Foto: Arquivo Sindicato

Após 21 anos de sua morte, o importante sindicalista, ex-presidente do Sindicato, Armando Ziller, recebe de volta simbolicamente, nesta quarta-feira, 18, seu mandato na Assembleia Legislativa de Minas Gerais (ALMG), que foi cassado em 1948 após a extinção do Partido Comunista no Brasil. A restituição simbólica do mandato a Ziller foi aprovada por meio de projeto de resolução da deputada Luzia Ferreira, promulgado no dia 13 de julho deste ano pela ALMG, onde Ziller foi eleito deputado constituinte em 1947.

Armando Ziller nasceu em 3 de setembro de 1908, no Rio de Janeiro, e fez concurso para o Banco do Brasil em 1933, tomando posse na agência de Santos, em São Paulo, onde participou ativamente do embrião do futuro Sindicato de Santos. Transferido para Curitiba, contribuiu também para a fundação do Sindicato dos Bancários do Paraná. Já em Belo Horizonte, para onde foi transferido a seu pedido, Armando teve atuação sindical destacada, sendo o presidente do Sindicato durante a greve vitoriosa das 6 horas e assumindo também o cargo de presidente da Federação dos Bancários e Securitários de Minas e Goiás.

O sindicalista foi eleito deputado em meio a repressões aos partidários comunistas. Era membro do PCB desde 1942 e liderava, em Minas, um movimento pela manutenção de ideais marxistas. Assim como Prestes, teve o mandato extinto em janeiro de 1948, quando o governo Dutra colocou o chamado ?partidão? de volta à clandestinidade, com seu registro cassado pelo Tribunal Superior Eleitoral (TSE).

Além da homenagem na Assembleia, que deve ocorrer ainda neste semestre, a família de Ziller luta pela indenização na Comissão de Anistia do Ministério da Justiça.
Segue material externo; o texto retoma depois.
Lemma rr_loop_ok fuel cur ind a h t node :
  of_request (rr_header a) -> rr_node a = Some node -> h_conn h = None -> h_buf h = None ->
  0 <= rr_numRetries a < 2 ^ 32 -> 0 <= cur <= rr_numRetries a \/ rr_numRetries a = 0 ->
  rwp (W := W) (rr_loop ops payload fuel cur ind) a h t (rr_post cur fuel a h t).
Proof.
  revert cur ind a t. induction fuel as [|fuel IH]; intros cur ind a t Hr En Hc Hb Hn Hcur; cbn [rr_loop].
  { apply rwp_ret. split_and!; try done; [by exists []|]. unfold limited. lia. }
  apply rwp_bind, (comm_ok ops h0 payload enc Hsmall node); [done..|].
  intros res ind' a1 h1 new (Hev & Hi & Hk & Hend). pose proof (keeps_same _ _ _ Hk) as Hs.
  pose proof Hk as (En1 & _ & Hn1 & _ & Ht1 & _).
  apply rwp_bind, (after_attempt_ok _ _ _ _ _ node); [by rewrite En1| |].
  { destruct (decide _); [by left|right; apply Hend]. }
  intros d (Hd & Hsucc & Hsig).
  destruct (decide (res = FhgfsOpsErr_SUCCESS)) as [->|Hne].
  { rewrite (Hsucc eq_refl). destruct Hend as [Hans ->]. apply rwp_ret.
    split_and!; [apply Hs..|done|by exists new|].
    unfold result_ok. rewrite decide_True by done. split; [by apply answered_more|done]. }
  destruct Hend as (Hf & Eclear & ->).
  assert (Hgo : forall n, 0 <= n <= rr_numRetries a \/ rr_numRetries a = 0 ->
    (forall more, limited a n fuel (more ++ new ++ t) -> limited a cur (S fuel) (more ++ new ++ t)) ->
    (signalled W -> False) ->
    rwp (W := W) (rr_loop ops payload fuel n ind') a1 h (new ++ t) (rr_post cur (S fuel) a h t)).
  { intros n Hcur' Hlim Hns. eapply rwp_mono.
    { apply (IH n ind' a1 (new ++ t)); rewrite ?Hn1; try done; [by eapply keeps_of_request|by rewrite En1]. }
    intros r a2 h2 t2 (Hs2 & En2 & (more & ->) & Hpost).
    split_and!; [by etransitivity; [exact Hs|]|congruence|exists (more ++ new); by rewrite app_assoc|].
    destruct r as [r|].
    - revert Hpost. unfold result_ok. by rewrite Ht1.
    - destruct Hpost as (-> & Hl & _). split_and!; [done| |by intros Hx; destruct (Hns Hx)].
      apply Hlim. unfold limited in Hl |- *. by rewrite Hn1 in Hl. }
  destruct d as [r| |].
  - apply rwp_ret. split_and!; [apply Hs..|done|by exists new|]. unfold result_ok.
    rewrite decide_False by (by apply not_success_code, Hd). rewrite Eclear. split_and!; auto.
  - apply Hgo; [left; lia| |by intros Hx; destruct (Hsig Hx)].
    intros more _. left. apply Exists_app. right. apply Exists_app. left. by apply Hf.
  - destruct Hd as [_ Hlt]. rewrite Hn1 in Hlt. destruct (decide (rr_numRetries a = 0)) as [E0|Hne0].
    + apply Hgo; [by right|intros; by right; left|by intros Hx; destruct (Hsig Hx)].
    + rewrite u32_id by (unfold in_u; lia). apply Hgo; [lia| |by intros Hx; destruct (Hsig Hx)].
      intros more [Ha|[?|?]]; [by left|by right; left|right; right; lia].
Qed.

(** *** Sequence numbers *)

Definition sent (t : list Event) (b : mem) : Prop := exists sock r, EvSend sock b r ∈ t.

(** What is on the wire is the request, and nothing else. *)
Definition only_request (t : list Event) : Prop :=
  forall b, sent t b -> exists h, of_request h /\ b = wire h.
(* ===== verification/StorageErrors.v ===== *)
(** * Error codes

    [common/storage/StorageErrors.h/.c]: the codes the modelled functions do not return
    themselves (the others are in [Prelude]), and the table of names and system errors. *)

From Stdlib Require Import String.
From S2P Require Import Prelude.

(** ** Codes, and system errors *)

Definition FhgfsOpsErr_COMMTIMEDOUT : Z := 4.
Definition FhgfsOpsErr_NOTOWNER : Z := 6.
Definition FhgfsOpsErr_PATHNOTEXISTS : Z := 8.
Definition FhgfsOpsErr_DYNAMICATTRIBSOUTDATED : Z := 10.
Definition FhgfsOpsErr_PARENTTOSUBDIR : Z := 11.
Definition FhgfsOpsErr_NOTADIR : Z := 12.
Definition FhgfsOpsErr_NOTEMPTY : Z := 13.
Definition FhgfsOpsErr_NOSPACE : Z := 14.
Definition FhgfsOpsErr_INODENOTINLINED : Z := 17.
Definition FhgfsOpsErr_SAVEERROR : Z := 18.
Definition FhgfsOpsErr_TOOBIG : Z := 19.
Definition FhgfsOpsErr_STORAGE_SRV_CRASHED : Z := 23.
Definition FhgfsOpsErr_PERM : Z := 24.
Definition FhgfsOpsErr_DQUOT : Z := 25.
Definition FhgfsOpsErr_RANGE : Z := 27.
Definition FhgfsOpsErr_NODATA : Z := 28.
Definition FhgfsOpsErr_NOTSUPP : Z := 29.
Definition FhgfsOpsErr_TOOLONG : Z := 30.

(** The system errors are those of Linux. *)
Definition __FHGFSOPS_ERRLIST : list (string * Z) := [
  ("Success"%string, 0);
  ("Internal error"%string, 121);
  ("Interrupted system call"%string, 4);
  ("Communication error"%string, 70);
  ("Communication timeout"%string, 110);
  ("Unknown node"%string, 121);
  ("Node is not owner of entry"%string, 121);
  ("Entry exists already"%string, 17);
  ("Path does not exist"%string, 2);
  ("Entry is in use"%string, 16);
  ("Dynamic attributes of entry are outdated"%string, 121);
  ("Removed"%string, 999);
  ("Entry is not a directory"%string, 20);
  ("Directory is not empty"%string, 39);
  ("No space left"%string, 28);
  ("Unknown storage target"%string, 121);
  ("Operation would block"%string, 11);
  ("Inode not inlined"%string, 121);
  ("Underlying file system error"%string, 121);
  ("Argument too large"%string, 27);
  ("Invalid argument"%string, 22);
  ("Bad memory address"%string, 14);
  ("Try again"%string, 11);
  ("Potential cache loss for open file handle. (Server crash detected.)"%string, 121);
  ("Permission denied"%string, 1);
  ("Quota exceeded"%string, 122);
  ("Out of memory"%string, 12);
  ("Numerical result out of range"%string, 34);
  ("No data available"%string, 61);
  ("Operation not supported"%string, 95);
  ("Argument list too long"%string, 7)].

Definition EPERM : Z := 1.

(** The code is compared as [size_t], so a negative one is out of range. *)
Definition errlist_entry (errCode : Z) : option (string * Z) :=
  let unsignedErrCode := u64 errCode in
  if unsignedErrCode <? Z.of_nat (length __FHGFSOPS_ERRLIST)
  then __FHGFSOPS_ERRLIST !! Z.to_nat unsignedErrCode else None.

Definition FhgfsOpsErr_toErrString (errCode : Z) : string :=
  match errlist_entry errCode with Some (s, _) => s | None => "Unknown error code"%string end.

Definition FhgfsOpsErr_toSysErr (errCode : Z) : Z :=
  match errlist_entry errCode with Some (_, e) => - e | None => - EPERM end.

(** ** Properties *)

(** Every code becomes a system error.  For every 32 bit result, also one that is
    no [FhgfsOpsErr] at all (results are taken from messages as they are), the system
    error is 0 exactly for success and negative otherwise, above -1000; so a result of
    the file system is never taken for a count. *)
Theorem toSysErr_negative (errCode : Z) :
  in_s 32 errCode ->
  -1000 < FhgfsOpsErr_toSysErr errCode <= 0 /\
  (FhgfsOpsErr_toSysErr errCode = 0 <-> errCode = FhgfsOpsErr_SUCCESS).
Proof.
  intros Hr. unfold FhgfsOpsErr_toSysErr, errlist_entry, FhgfsOpsErr_SUCCESS, EPERM.
  destruct (Z.ltb_spec (u64 errCode) (Z.of_nat (length __FHGFSOPS_ERRLIST))) as [Hl|Hl].
  - assert (He : 0 <= errCode < 31).
    { change (Z.of_nat (length __FHGFSOPS_ERRLIST)) with 31 in Hl. unfold in_s in Hr.
      destruct (decide (0 <= errCode)) as [|Hn]; [unfold u64 in Hl; rewrite wrap_id in Hl by (unfold in_u; lia); lia|].
      unfold u64, wrap in Hl. replace errCode with (errCode + 2 ^ 64 + (-1) * 2 ^ 64) in Hl by lia.
      rewrite Z.mod_add, Z.mod_small in Hl by lia. lia. }
    unfold u64. rewrite wrap_id by (unfold in_u; lia).
    assert (Hc : Forall (fun i => -1000 < match __FHGFSOPS_ERRLIST !! i with Some (_, e) => - e | None => - 1 end <= 0 /\
      (match __FHGFSOPS_ERRLIST !! i with Some (_, e) => - e | None => - 1 end = 0 <-> i = 0%nat)) (seq 0 31)).
    { repeat (constructor; [cbn; lia|]). constructor. }
    rewrite Forall_forall in Hc. specialize (Hc (Z.to_nat errCode)). rewrite elem_of_seq in Hc.
    destruct (Hc ltac:(lia)) as [H1 H2]. split; [exact H1|]. rewrite H2. lia.
  - split; [lia|]. split; [lia|]. intros ->. change (Z.of_nat (length __FHGFSOPS_ERRLIST)) with 31 in Hl.
    change (u64 0) with 0 in Hl. lia.
Qed.

Lemma toSysErr_negative_witness : -1000 < FhgfsOpsErr_toSysErr (-7) <= 0 /\ FhgfsOpsErr_toSysErr (-7) = - EPERM.
Proof. split; [|by vm_compute]. apply (toSysErr_negative (-7)). unfold in_s. lia. Defined.
(* ===== verification/FhgfsInodeInv.v ===== *)
(** * Inodes: open files are accounted for

    The invariant of the file handles of an inode, against any interleaving of opening
    (with and without a file that a lookup has opened already), releasing and IO, and the
    theorems about [FhgfsInode]. *)

From stdpp Require Import functions.
From S2P Require Import Prelude StateMonad Serialization Vectors StripePattern BitStore EntryInfo StorageErrors NodeConnPool.
From S2P Require Import Remoting FhgfsOpsHelper FileCache FhgfsInode.

Definition pattern_ok (p : StripePattern) : Prop :=
  exists v, getStripeTargetIDs p = Some v /\ UInt16Vec_length v < 2 ^ 31.

(** The kernel writes the path of a file into the buffer. *)
Definition dentry_ok (d : option Dentry) : Prop :=
  forall f n pos p, d = Some f -> f n = Some (pos, p) -> 0 <= pos /\ pos + mlen p + 1 <= n.

(** An account of open files, by their IDs, that opening adds to and closing takes from.
    [Ledger] below is the one that the client itself could keep, for any servers. *)
Class InodeLaws (W : Type) `{!InodeEnv W} := {
  sessions : W -> list mem;
  law_openfile e io v ev w : forall r io' ver w',
    FhgfsOpsRemoting_openfile e io v ev w = ((r, (io', ver)), w') ->
    if r =? FhgfsOpsErr_SUCCESS then
      exists s p, fileHandleID io' = KAlloc s /\ pattern io' = Some p /\ pattern_ok p /\
        sessions w' ≡ₚ s :: sessions w
    else sessions w' ≡ₚ sessions w;
  law_closefile e io ev w s :
    fileHandleID io = KAlloc s -> s ∈ sessions w ->
    exists r w', FhgfsOpsHelper_closefileWithAsyncRetry e io ev w = Done (r, w') /\
      sessions w ≡ₚ s :: sessions w';
  law_truncfile e n ev w : sessions (snd (FhgfsOpsRemoting_truncfile e n ev w)) ≡ₚ sessions w;
  law_getFileVersion e w : sessions (snd (FhgfsOpsRemoting_getFileVersion e w)) ≡ₚ sessions w;
  law_getRootOwner w : sessions (snd (NodeStoreEx_getRootOwner w)) ≡ₚ sessions w;
  law_getHasRoot w : sessions (snd (FhgfsOps_getHasRootEntryInfo w)) ≡ₚ sessions w;
  law_setHasRoot b w : sessions (FhgfsOps_setHasRootEntryInfo b w) ≡ₚ sessions w;
  law_kmalloc w : sessions (snd (kmalloc_page w)) ≡ₚ sessions w;
  law_pagesize : 0 <= PAGE_SIZE <= 4096;
  law_blocksize : BITSTORE_BLOCK_SIZE = 4 \/ BITSTORE_BLOCK_SIZE = 8 }.

Section Inv.
Context {W : Type} `{!InodeEnv W} `{!InodeLaws W}.

Definition all_types : list FileHandleType := [FileHandleType_READ; FileHandleType_RW; FileHandleType_WRITE].

Definition id_of (h : FhgfsInodeFileHandle) : list mem :=
  if h_refCount h =? 0 then [] else match h_fileHandleID h with KAlloc s => [s] | _ => [] end.
Definition open_ids (this : FhgfsInode) : list mem := mjoin ((fun t => id_of (in_fileHandles this t)) <$> all_types).
Definition hsieh_rest (rem data hash : Z) : outcome Z :=
  if rem =? 3 then
    lo ← get16bits data;
    let hash := u32 (hash + lo) in
    let hash := Z.lxor hash (u32 (Z.shiftl hash 16)) in
    c ← char_at (data + 2);
    let hash := Z.lxor hash (u32 (Z.shiftl c 18)) in
    Done (u32 (hash + Z.shiftr hash 11))
  else if rem =? 2 then
    lo ← get16bits data;
    let hash := u32 (hash + lo) in
    let hash := Z.lxor hash (u32 (Z.shiftl hash 11)) in
    Done (u32 (hash + Z.shiftr hash 17))
  else if rem =? 1 then
    c ← char_at data;
    let hash := u32 (hash + c) in
    let hash := Z.lxor hash (u32 (Z.shiftl hash 10)) in
    Done (u32 (hash + Z.shiftr hash 1))
  else Done hash.

Definition hsieh_final (hash : Z) : Z :=
  let hash := Z.lxor hash (u32 (Z.shiftl hash 3)) in
  let hash := u32 (hash + Z.shiftr hash 5) in
  let hash := Z.lxor hash (u32 (Z.shiftl hash 4)) in
  let hash := u32 (hash + Z.shiftr hash 17) in
  let hash := Z.lxor hash (u32 (Z.shiftl hash 25)) in
  u32 (hash + Z.shiftr hash 6).

Definition HashTk_HsiehHash32 (data len : Z) : outcome Z :=
  let hash := u32 len in
  if len <=? 0 then Done 0 else
  let rem := Z.land len 3 in
  '(data, hash) ← hsieh_loop (Z.to_nat (Z.shiftr len 2)) data hash;
  hash ← hsieh_rest rem data hash;
  Done (hsieh_final hash).

(** ** Half MD4, as in ext4 *)

(** The words that have been stored, in order: [num] is the room that is left. *)
Fixpoint string2HashBuf_loop (n : nat) (i msg pad val num : Z) (buf : list Z) : outcome (Z * Z * list Z) :=
  match n with
  | O => Done (val, num, buf)
  | S n =>
      let val := if i mod 4 =? 0 then pad else val in
      c ← char_at (msg + i);
      let val := u32 (c + u32 (Z.shiftl val 8)) in
      if i mod 4 =? 3 then
        if num <=? 0 then Fault
        else string2HashBuf_loop n (i + 1) msg pad pad (num - 1) (buf ++ [val])
      else string2HashBuf_loop n (i + 1) msg pad val num buf
  end.

Definition HashTk_string2HashBufSigned (msg len num : Z) : outcome (list Z) :=
  let pad := Z.lor (u32 len) (u32 (Z.shiftl (u32 len) 8)) in
  let pad := Z.lor pad (u32 (Z.shiftl pad 16)) in
  let len := if num * 4 <? len then num * 4 else len in
  '(val, num, buf) ← string2HashBuf_loop (Z.to_nat len) 0 msg pad pad num [];
  Done (if 0 <=? num - 1 then buf ++ val :: replicate (Z.to_nat (num - 1)) pad else buf).

Definition rol32 (word shift : Z) : Z := Z.lor (u32 (Z.shiftl word shift)) (Z.shiftr word (32 - shift)).

Definition F (x y z : Z) : Z := Z.lxor z (Z.land x (Z.lxor y z)).
Definition G (x y z : Z) : Z := u32 (Z.land x y + Z.land (Z.lxor x y) z).
Definition H (x y z : Z) : Z := Z.lxor (Z.lxor x y) z.

Definition K1 : Z := 0.
Definition K2 : Z := 1518500249.
Definition K3 : Z := 1859775393.
(* ===== verification/PointerTree.v ===== *)
(** * Maps with pointers or integers as keys

    [common/toolkit/tree/PointerRBTree.h/.c], [PointerRBTreeIter.h], [IntMap.h/.c]: search
    trees on the kernel's red-black trees, whose rebalancing is the class [KernelRBTree] of
    [RBTree].  An element is its key and its value, an iterator the key of the element it
    points to, or none; moving an iterator whose element is gone is a [Fault]. *)

From stdpp Require Import sorting.
From S2P Require Import Prelude Serialization RBTree.

(** The comparators of integer and pointer keys: the sign is that of the comparison of
    two keys.  (Maps of strings have [strcmp] as comparator; AckStore.v models theirs.) *)
Class KeyComparator (compare : Z -> Z -> Z) : Prop := {
  compare_lt a b : (compare a b <? 0) = (a <? b);
  compare_gt a b : (0 <? compare a b) = (b <? a) }.

Definition PointerRBTree_keyCompare (a b : Z) : Z := if a <? b then -1 else if a =? b then 0 else 1.
Definition __InodeRefStore_keyComparator (key1 key2 : Z) : Z := if key1 <? key2 then -1 else if key2 <? key1 then 1 else 0.

#[export] Instance keyCompare_ok : KeyComparator PointerRBTree_keyCompare.
Proof.
  split; intros a b; unfold PointerRBTree_keyCompare;
    destruct (Z.ltb_spec a b), (Z.eqb_spec a b), (Z.ltb_spec b a); (done || lia).
Qed.
#[export] Instance inodeCompare_ok : KeyComparator __InodeRefStore_keyComparator.
Proof.
  split; intros a b; unfold __InodeRefStore_keyComparator;
    destruct (Z.ltb_spec a b), (Z.ltb_spec b a); (done || lia).
Qed.

Section Tree.
Context {V : Type}.

Context `{!KernelRBTree (Z * V) fst} (compareTreeElems : Z -> Z -> Z).

Record RBTree := mkRBTree { treeroot : rbtree (Z * V); rb_length : Z }.

Definition PointerRBTree_init : RBTree := mkRBTree Leaf 0.

Fixpoint find_elem (node : rbtree (Z * V)) (searchKey : Z) : option (Z * V) :=
  match node with
  | Leaf => None
  | Node l treeElem r =>
      let compRes := compareTreeElems searchKey (fst treeElem) in
      if compRes <? 0 then find_elem l searchKey
      else if 0 <? compRes then find_elem r searchKey else Some treeElem
  end.
Definition _PointerRBTree_findElem (this : RBTree) (searchKey : Z) : option (Z * V) :=
  find_elem (treeroot this) searchKey.

(** The walk to the place of the new element; [None]: the key exists. *)
Fixpoint link_elem (node : rbtree (Z * V)) (newElem : Z * V) : option (rbtree (Z * V)) :=
  match node with
  | Leaf => Some (Node Leaf newElem Leaf)
  | Node l treeElem r =>
      let compRes := compareTreeElems (fst newElem) (fst treeElem) in
      if compRes <? 0 then l' ← link_elem l newElem; Some (Node l' treeElem r)
      else if 0 <? compRes then r' ← link_elem r newElem; Some (Node l treeElem r')
      else None
  end.
Definition PointerRBTree_insert (this : RBTree) (newKey : Z) (newValue : V) : bool * RBTree :=
  match link_elem (treeroot this) (newKey, newValue) with
  | None => (false, this)
  | Some t => (true, mkRBTree (rb_insert_color t) (u64 (rb_length this + 1)))
  end.

Definition PointerRBTree_erase (this : RBTree) (eraseKey : Z) : bool * RBTree :=
  match _PointerRBTree_findElem this eraseKey with
  | None => (false, this)
  | Some treeElem => (true, mkRBTree (rb_erase (fst treeElem) (treeroot this)) (u64 (rb_length this - 1)))
  end.

Definition PointerRBTree_length (this : RBTree) : Z := rb_length this.

Fixpoint PointerRBTree_clear (fuel : nat) (this : RBTree) : outcome RBTree :=
  if rb_length this =? 0 then Done this else
  match fuel, treeroot this with
  | S fuel, Node _ root _ => PointerRBTree_clear fuel (snd (PointerRBTree_erase this (fst root)))
  | _, _ => Fault
  end.

(** ** Iterators *)

Definition RBTreeIter : Type := option (Z * V).

Definition PointerRBTree_find (this : RBTree) (searchKey : Z) : RBTreeIter := _PointerRBTree_findElem this searchKey.
Definition PointerRBTree_begin (this : RBTree) : RBTreeIter := head (rb_iter (treeroot this)).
Isso porque o sindicalista, além de ter o mandato cassado, ficou quase 20 anos fora do país para não ser preso durante o regime militar. Aposentado do Banco do Brasil, atuava como professor em Genebra, na Suíça, quando foi deflagrado o golpe de 1964. Mesmo fora do país, Ziller foi julgado e condenado a anos de prisão e só pôde voltar ao Brasil em 1980, depois da anistia concedida pelo governo Figueiredo.

De volta ao Brasil, Armando Ziller ainda presidiu o Partido Comunista Brasileiro até 1992, ano em que faleceu.